First, do your best to make sure you have accurate facts before you respond. If you are not sure of what the facts are, go ahead and ask clarifying questions. However, if you need to make a response without knowing all the facts, you can point out the assumptions you are relying on, and ask for clarification as needed.
If you need to respond quickly, Bill Eddy suggests keeping your response to one of three simple answers: “Yes”, “No”, or “I’ll think about it”. Other options for the third answer include:
- “It depends…”
- “Can we think about that a little?”
- “You think about it some more.”
- “I would like some more information about that.”
Here are two other approaches.
Bill Ury suggests using “Yes, no, yes”, where your initial response is to find a way to say “Yes”, then say “No” (with or without actually saying the word “no”), indicating the particular request or solution is not appropriate, and then say “Yes”, identifying the person’s true need, followed by finding a different way to meet that need. For example, “Yes, I agree we need to change the time we exchange the kids on Sunday evening. 9:00 p.m. won’t work for me but 6:00 p.m. would work. How is that for you?”
Or for a fuller response, try this suggestion from Bill Eddy: give an answer which is Brief, Informative, Friendly and Firm (BIFF), while avoiding admonishments, advice and apologies.

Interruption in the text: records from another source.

Lemma popcount_digit k w q d : 0 <= k -> 0 <= w -> 0 <= d < 2 ^ k ->
  popcount (k + w) (2 ^ k * q + d) = popcount k d + popcount w q.
Proof.
  intros Hk Hw Hd. rewrite popcount_add by lia. f_equal.
  - apply popcount_ext. intros i Hi. rewrite testbit_digit by lia. by rewrite decide_True by lia.
  - f_equal. apply Z.bits_inj'. intros i Hi. rewrite Z.shiftr_spec, testbit_digit by lia.
    rewrite decide_False by lia. f_equal. lia.
Qed.

(** Hexadecimal digits, the lowest first. *)
Definition undig (l : list Z) : Z := foldr (fun d a => 16 * a + d) 0 l.
Definition digit (d : Z) : Prop := 0 <= d < 16.

Lemma digits_of n x : 0 <= x < 16 ^ Z.of_nat n -> exists l, length l = n /\ Forall digit l /\ undig l = x.
Proof.
  revert x. induction n as [|n IH]; intros x Hx.
  - exists []. split_and!; [done|constructor|]. cbn in *. lia.
  - destruct (IH (x / 16)) as (l & Hl & Hf & Hu).
    { rewrite Nat2Z.inj_succ, Z.pow_succ_r in Hx by lia. split; [apply Z.div_pos; lia|].
      apply Z.div_lt_upper_bound; lia. }
    exists (x mod 16 :: l). split_and!; [cbn; lia| |].
    + constructor; [|done]. apply Z.mod_pos_bound. lia.
    + change (16 * undig l + x mod 16 = x). rewrite Hu. pose proof (Z.div_mod x 16). lia.
Qed.

Lemma popcount_undig l : Forall digit l ->
  popcount (4 * Z.of_nat (length l)) (undig l) = foldr Z.add 0 (popcount 4 <$> l).
Proof.
  induction 1 as [|d l Hd _ IH]; [done|]. unfold digit in Hd. cbn [length undig foldr fmap list_fmap].
  replace (4 * Z.of_nat (S (length l))) with (4 + 4 * Z.of_nat (length l)) by lia.
  change 16 with (2 ^ 4). rewrite popcount_digit by lia. f_equal. exact IH.
Qed.

(** The first two statements, on numbers that do not overflow. *)
Definition ones2 (m w : Z) : Z := w - Z.land (Z.shiftr w 1) m.
Definition ones4 (m w : Z) : Z := Z.land w m + Z.land (Z.shiftr w 2) m.

Lemma shiftr_digit s q d : 0 <= s <= 4 -> digit d ->
  Z.shiftr (16 * q + d) s = 16 * Z.shiftr q s + Z.shiftr (16 * (q mod 2 ^ s) + d) s /\
  digit (Z.shiftr (16 * (q mod 2 ^ s) + d) s).
Proof.
  intros Hs Hd. unfold digit in *. pose proof (pow2_pos s ltac:(lia)).
  pose proof (Z.mod_pos_bound q (2 ^ s) ltac:(lia)). rewrite !Z.shiftr_div_pow2 by lia.
  assert (16 * q + d = (16 * (q / 2 ^ s)) * 2 ^ s + (16 * (q mod 2 ^ s) + d)) as ->.
  { pose proof (Z.div_mod q (2 ^ s) ltac:(lia)). lia. }
  rewrite Z.div_add_l by lia. split; [done|].
  split; [apply Z.div_pos; lia|]. apply Z.div_lt_upper_bound; lia.
Qed.

(** What falls into a digit from the one above is masked off. *)
Definition masked (s m d : Z) : bool :=
  forallb (fun c => Z.land (Z.shiftr (16 * c + d) s) m =? Z.land (Z.shiftr d s) m) (seqZ 0 (2 ^ s)).

Lemma land_shiftr_digit s q d m e : 0 <= s <= 4 -> digit d -> digit e -> masked s e d = true ->
  Z.land (Z.shiftr (16 * q + d) s) (16 * m + e) = 16 * Z.land (Z.shiftr q s) m + Z.land (Z.shiftr d s) e.
Proof.
  intros Hs Hd He Hm. destruct (shiftr_digit s q d Hs Hd) as [-> Hdig].
  change 16 with (2 ^ 4) at 1 3 4. rewrite land_digit by (unfold digit in *; cbn in *; lia).
  f_equal. unfold masked in Hm. pose proof (pow2_pos s ltac:(lia)).
  apply Z.eqb_eq. apply (forallb_below (2 ^ s) _ (q mod 2 ^ s)) in Hm; [done|].
  apply Z.mod_pos_bound. lia.
Qed.

Lemma digit_cases (P : Z -> bool) d : forallb P (seqZ 0 16) = true -> digit d -> P d = true.
Proof. intros Hf Hd. by apply (forallb_below 16). Qed.

Lemma ones2_digit m q d : digit d -> ones2 (16 * m + 5) (16 * q + d) = 16 * ones2 m q + ones2 5 d.
Proof.
  intros Hd. unfold ones2. rewrite land_shiftr_digit; [lia|lia|done|done|].
  by apply (digit_cases (masked 1 5)).
Qed.
Lemma ones4_digit m q d : digit d -> ones4 (16 * m + 3) (16 * q + d) = 16 * ones4 m q + ones4 3 d.
Proof.
  intros Hd. unfold ones4. rewrite land_shiftr_digit; [|lia|done|done|by apply (digit_cases (masked 2 3))].
  change 16 with (2 ^ 4) at 1 2. rewrite land_digit by (unfold digit in *; cbn; lia). lia.
Qed.

Lemma ones_digit d : digit d -> digit (ones2 5 d) /\ ones4 3 (ones2 5 d) = popcount 4 d /\ 0 <= popcount 4 d <= 4.
Proof.
  intros Hd.
  assert (forallb (fun d => (0 <=? ones2 5 d) && (ones2 5 d <? 16) && (ones4 3 (ones2 5 d) =? popcount 4 d) &&
    (popcount 4 d <=? 4)) (seqZ 0 16) = true) as Hc by (vm_compute; reflexivity).
  apply (digit_cases _ d Hc) in Hd. rewrite !andb_true_iff, !Z.leb_le, Z.ltb_lt, Z.eqb_eq in Hd.
  unfold digit, popcount in *. lia.
Qed.

(** The two statements leave in each digit its number of ones. *)
Lemma ones2_undig l : Forall digit l ->
  ones2 (undig (replicate (length l) 5)) (undig l) = undig (ones2 5 <$> l) /\ Forall digit (ones2 5 <$> l).
Proof.
  induction 1 as [|d l Hd _ [IH1 IH2]]; [by split|]. cbn [length replicate undig foldr fmap list_fmap].
  destruct (ones_digit d Hd) as (H1 & _ & _). split; [|by constructor].
  rewrite ones2_digit by done. f_equal. f_equal. exact IH1.
Qed.
Lemma ones4_undig l : Forall digit l ->
  ones4 (undig (replicate (length l) 3)) (undig (ones2 5 <$> l)) = undig (popcount 4 <$> l).
Proof.
  induction 1 as [|d l Hd _ IH]; [done|]. cbn [length replicate undig foldr fmap list_fmap].
  destruct (ones_digit d Hd) as (H1 & H2 & _). rewrite ones4_digit, H2 by done.
  f_equal. f_equal. exact IH.
Qed.

Lemma undig_bound l : Forall digit l -> 0 <= undig l < 16 ^ Z.of_nat (length l).
Proof.
  induction 1 as [|d l Hd _ IH]; [done|]. unfold digit in Hd. cbn [length undig foldr].
  fold (undig l). rewrite Nat2Z.inj_succ, Z.pow_succ_r by lia. lia.
Qed.

Lemma counts_bound l : Forall digit l -> Forall (fun p => 0 <= p <= 4) (popcount 4 <$> l).
Proof.
  intros Hl. apply Forall_fmap. eapply Forall_impl; [exact Hl|]. intros d Hd. by apply ones_digit.
Qed.

(** One step down the digits of a mask. *)
Lemma land16 q d m e : digit d -> digit e -> Z.land (16 * q + d) (16 * m + e) = 16 * Z.land q m + Z.land d e.
Proof. intros. apply (land_digit 4); [lia|done|done]. Qed.

(** A mask that keeps whole digits. *)
Definition keep (b : bool) : Z := if b then 15 else 0.
Lemma land_keep l bs : Forall digit l -> length l = length bs ->
  Z.land (undig l) (undig (keep <$> bs)) = undig (zip_with (fun d (b : bool) => if b then d else 0) l bs).
Proof.
  intros Hl. revert bs. induction Hl as [|d l Hd _ IH]; intros [|b bs] Hlen; try done.
  cbn [undig foldr fmap list_fmap zip_with]. rewrite land16 by (destruct b; done).
  f_equal; [f_equal; apply IH; by injection Hlen|].
  destruct b; [|by rewrite Z.land_0_r]. change (keep true) with (Z.ones 4).
  rewrite Z.land_ones by lia. by apply Z.mod_small.
Qed.

Lemma land_low8 x : Z.land x 255 = x mod 256.
Proof. change 255 with (Z.ones 8). by rewrite Z.land_ones by lia. Qed.

Lemma shiftr4_undig d l : digit d -> Z.shiftr (undig (d :: l)) 4 = undig l.
Proof.
  intros Hd. unfold digit in Hd. rewrite Z.shiftr_div_pow2 by lia. cbn [undig foldr]. fold (undig l).
  symmetry. apply (Zdiv_unique _ _ _ d); lia.
Qed.

(** ** The software counts *)

Ltac count_lia := unfold digit in *; cbn [undig foldr length]; lia.
(** The last additions, over bytes. *)
Lemma last32 a b c d : 0 <= a <= 8 -> 0 <= b <= 8 -> 0 <= c <= 8 -> 0 <= d <= 8 ->
  let x := undig [a; 0; b; 0; c; 0; d; 0] in
  let res := (x +u Z.shiftr x 8)%cint in
  Z.land (res +u Z.shiftr res 16)%cint 0xFF = a + b + c + d.
Proof.
  intros Ha Hb Hc Hd. cbn [undig foldr]. cbv zeta. rewrite land_low8, !Z.shiftr_div_pow2 by lia.
  change (2 ^ 8) with 256. change (2 ^ 16) with 65536. rewrite (u32_small (_ + _ / 256)) by dlia.
  rewrite u32_small by dlia. dlia.
Qed.
Lemma last16 a b : 0 <= a <= 8 -> 0 <= b <= 8 ->
  let x := undig [a; 0; b; 0] in Z.land (x +u Z.shiftr x 8)%cint 0xFF = a + b.
Proof.
  intros Ha Hb. cbn [undig foldr]. cbv zeta. rewrite land_low8, !Z.shiftr_div_pow2 by lia.
  change (2 ^ 8) with 256. rewrite u32_small by dlia. dlia.
Qed.

Lemma hweight32_popcount w : is_u 32 w -> __sw_hweight32 w = popcount 32 w.
Proof.
  intros Hw. destruct (digits_of 8 w Hw) as (l & Hlen & Hl & <-).
  pose proof (popcount_undig l Hl) as Hp. rewrite Hlen in Hp. change (4 * Z.of_nat 8) with 32 in Hp. rewrite Hp.
  destruct (ones2_undig l Hl) as [E2 D2]. pose proof (ones4_undig l Hl) as E4. rewrite Hlen in E2, E4.
  pose proof (undig_bound _ D2) as B2. rewrite length_fmap, Hlen in B2. pose proof (counts_bound l Hl) as C.
  unfold __sw_hweight32.
  change (undig l - Z.land (Z.shiftr (undig l) 1) 0x55555555) with (ones2 (undig (replicate 8 5)) (undig l)).
  rewrite E2, (u32_small (undig (ones2 5 <$> l))) by (cbn in B2; lia).
  change (Z.land (undig (ones2 5 <$> l)) 0x33333333 + Z.land (Z.shiftr (undig (ones2 5 <$> l)) 2) 0x33333333)
    with (ones4 (undig (replicate 8 3)) (undig (ones2 5 <$> l))). rewrite E4. clear -C Hlen.
  destruct l as [|d0 [|d1 [|d2 [|d3 [|d4 [|d5 [|d6 [|d7 [|]]]]]]]]]; try done. cbn [fmap list_fmap] in C |- *. revert C.
  generalize (popcount 4 d0) (popcount 4 d1) (popcount 4 d2) (popcount 4 d3) (popcount 4 d4) (popcount 4 d5) (popcount 4 d6) (popcount 4 d7). clear.
  intros p0 p1 p2 p3 p4 p5 p6 p7 C. rewrite !Forall_cons in C. destruct C as (? & ? & ? & ? & ? & ? & ? & ? & _).
  rewrite (u32_small (undig [p0; p1; p2; p3; p4; p5; p6; p7])), shiftr4_undig by count_lia.
  replace (undig [p0; p1; p2; p3; p4; p5; p6; p7] + undig [p1; p2; p3; p4; p5; p6; p7]) with (undig [p0 + p1; p1 + p2; p2 + p3; p3 + p4; p4 + p5; p5 + p6; p6 + p7; p7]) by count_lia.
  rewrite (u32_small (undig [p0 + p1; p1 + p2; p2 + p3; p3 + p4; p4 + p5; p5 + p6; p6 + p7; p7])) by count_lia.
  change 0x0F0F0F0F with (undig (keep <$> [true; false; true; false; true; false; true; false])). rewrite land_keep by (repeat constructor; count_lia).
  cbn [zip_with]. rewrite last32 by lia. cbn; lia.
Qed.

The basic idea is to use a strategy that can help you not react in a manner you might regret, and which also de-escalates the other person’s hostility. It is usually best not to respond immediately, and go ahead and write the draft that you feel like writing. For this first draft, it might be safest to not write it in your email program because you are probably not going to send this version. Later, maybe the next day, write the draft you need to write, without emotion and blame. Keep the communication Brief – a few sentences will usually do. Be Informative – sticking to the facts. If you are not sure about the facts, it’s okay to identify your assumptions or ask clarifying questions. Keep the tone of your communication Friendly. Finally, be Firm. This is where thinking about and holding healthy boundaries comes into play. You may need to have clear boundaries about whether or not you are interested in ongoing communications on the issue, or willing to bend the rules.